In New Jersey, Chris DeLeon, broom in hand, arrived at 8 a.m. with dozens of other people to sweep up broken glass in the capital of Trenton. The 34-year-old had protested Sunday, then decided to help clean up after seeing videos of people smashing windows.

“It just goes to show there’s at least as many good people as there are other folks out there,” DeLeon said.

In Wisconsin, volunteers in Milwaukee and Madison turned up for a second day to clean up damage from the night before.

A member of the National Guard stands in front of a Nordstrom store as it is boarded up Monday, June 1, 2020, in Santa Monica, Calif., a day after unrest and protests over the death of George Floyd, a black man who died in police custody in Minneapolis on May 25. (AP PhotoMarcio Jose Sanchez)

Countless businesses already had taken a hit from restrictions designed to curb the spread of the coronavirus and were starting to reopen just as the protests led to more expensive setbacks: vandalism and stolen merchandise.

The owner of the Laugh Factory’s club in Long Beach discovered broken windows and doors, computers smashed and memorabilia stolen, including Three Stooges posters and autographed photos of Redd Foxx and other late comedians. Workers boarded up windows and swept up broken glass Monday.
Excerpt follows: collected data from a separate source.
Lemma handle_dispatch_waiting rid ex c i run o :
  result (handle_dispatch rid ex) c = Waiting i run o ->
  let c1 := exec (handle_dispatch rid ex) c in
  result (Scheduler.plan_dispatch rid ex) (co_sched c) = Ok o /\ dout_decision o = DD_Dispatch /\
  co_by_worker c1 !! dout_worker_id o = Some i /\
  co_sched c1 = exec (Scheduler.plan_dispatch rid ex) (co_sched c) /\ run = run_message (co_sched c1) o.
Proof.
  cbv zeta. unfold handle_dispatch. rewrite result_bind, exec_bind, on_scheduler_result, on_scheduler_exec.
  destruct (result (Scheduler.plan_dispatch rid ex) (co_sched c)) as [out|e]; [|done].
  case_bool_decide as Hd; cbn [negb]; [|done]. rewrite result_bind, exec_bind. unfold find.
  rewrite result_gets, exec_gets. cbn [co_by_worker].
  change (co_by_worker (c <| co_sched := exec (Scheduler.plan_dispatch rid ex) (co_sched c) |>)) with (co_by_worker c).
  destruct (co_by_worker c !! dout_worker_id out) as [j|] eqn:Hj; [|done].
  rewrite !result_bind, !exec_bind, result_gets, exec_gets, result_ret, exec_ret, exec_modify.
  intros [= <- <- <-]. done.
Qed.

Lemma outcome_req id co : u64_ok id -> num_u64 (outcome_json id co) "req" 0 = id.
Proof. intros Hid. unfold outcome_json. by apply num_u64_field. Qed.

Lemma outcome_reason id co :
  getstr (outcome_json id co) "reason" "" = match co with Ok x => co_reason_code x | Err _ => "error"%string end.
Proof. unfold getstr, outcome_json. rewrite jget_object. by destruct co. Qed.

Lemma outcomes_named w boot avail l c :
  (forall x, x ∈ l -> u64_ok (num_u64 x.1.1 "req" 0)) ->
  (fun rj => num_u64 rj "req" 0) <$> result (complete_results w boot avail l) c
    = (fun x => num_u64 x.1.1 "req" 0) <$> l.
Proof.
  revert c. induction l as [|[[rj st] fc] l IH]; intros c HL; [done|]. cbn [complete_results].
  rewrite !result_bind, result_ret. cbn [fmap list_fmap]. f_equal.
  - unfold complete_result. rewrite !result_bind, result_ret, result_gets.
    apply outcome_req. apply (HL (rj, st, fc)). set_solver.
  - apply IH. intros x Hx. apply HL. set_solver.
Qed.

Lemma outcome_ok id co : json_ok (outcome_json id co).
Proof.
  apply json_ok_object. repeat (apply Forall_cons; split; [split; [reflexivity|]|]); try apply Forall_nil_2;
    cbn [snd]; first [constructor; done | apply json_ok_int].
  destruct co as [x|e]; [destruct (co_acceptance x)|]; cbn; lia.
Qed.

Lemma outcomes_ok w boot avail l c : forall rj, rj ∈ result (complete_results w boot avail l) c -> json_ok rj.
Proof.
  revert c. induction l as [|[[rj st] fc] l IH]; intros c rj0; [intros []%elem_of_nil|]. cbn [complete_results].
  rewrite !result_bind, result_ret. intros [->|Hin]%elem_of_cons; [|by eapply IH].
  unfold complete_result. rewrite !result_bind, result_ret. apply outcome_ok.
Qed.

Lemma complete_result_sched w boot avail x c :
  co_sched (exec (complete_result w boot avail x) c) =
  exec (Scheduler.complete_attempt (report_of (epoch (co_sched c)) w boot avail x.1.1 x.1.2 x.2)) (co_sched c).
Proof.
  destruct x as [[rj st] fc]. unfold complete_result.
  rewrite !exec_bind, result_gets, exec_gets, exec_ret, on_scheduler_exec. reflexivity.
Qed.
Owner Jamie Masada was offering an unspecified reward to anyone who returns the memorabilia.

Nike store employee Enrique Barajas stands on a window display of the looted store Monday, June 1, 2020, in Santa Monica, Calif., a day after unrest and protests over the death of George Floyd, a black man who was in police custody in Minneapolis. Floyd died after being restrained by Minneapolis police officers on May 25. (AP PhotoMarcio Jose Sanchez)

“It is not worth anything to them but it means a lot to me,” Masada said, because it's tied to those who represent “the height of comedy.’”

In Sacramento, two-thirds of the capital city's 600 downtown properties took a hit, with more than 200 broken windows, 330 pieces of graffiti, and more than 50 cases of “significant property damage," said Michael Ault, executive director of the Downtown Sacramento Partnership.

Seattle Mayor Jenny Durkan said she didn't recognize downtown when she walked through it Sunday, “but what I did recognize were the hundreds of volunteers and residents who came because they love Seattle.”

Vasken Samuelian, owner of Men's Suit Outlet, and Janik Kayajian, the manager, survey damages inside the burned store building, Monday, June 1, 2020, in Long Beach after overnight protests over the death of George Floyd died in police custody on May 25 in Minneapolis. (AP PhotoAshley Landis)

Stuehler found the same community spirit in Long Beach. A nurse who had been treating COVID-19 patients, Stuehler took the month off when he joined the protest. He said a small percentage of people vandalized businesses but “the horror of the opportunism, the rage, the disregard for logic and reason — it was shocking.”

They had an outsize impact that detracts from the message of overhauling police agencies, Stuehler said. But he said he's feeling revived after seeing so many people work together.

Alycia Barber also was moved to help after watching from her Long Beach apartment as people smashed windows and police doused the crowds with pepper spray Sunday.

The 22-year-old got up early and joined others organizing clothing and jewelry strewn inside a Forever 21 store, hours after thieves made off with armloads of clothes. Few of the volunteers knew each other; they just showed up, she said.

There were parents with children, senior citizens, college students. One woman brought paint and brooms so people could paint over graffiti on the outside wall of a parking garage.

“I just feel so helpful today," Barber said, adding that she supports the fight against racial injustice. “But now we also want to get up and make the world a beautiful place for people."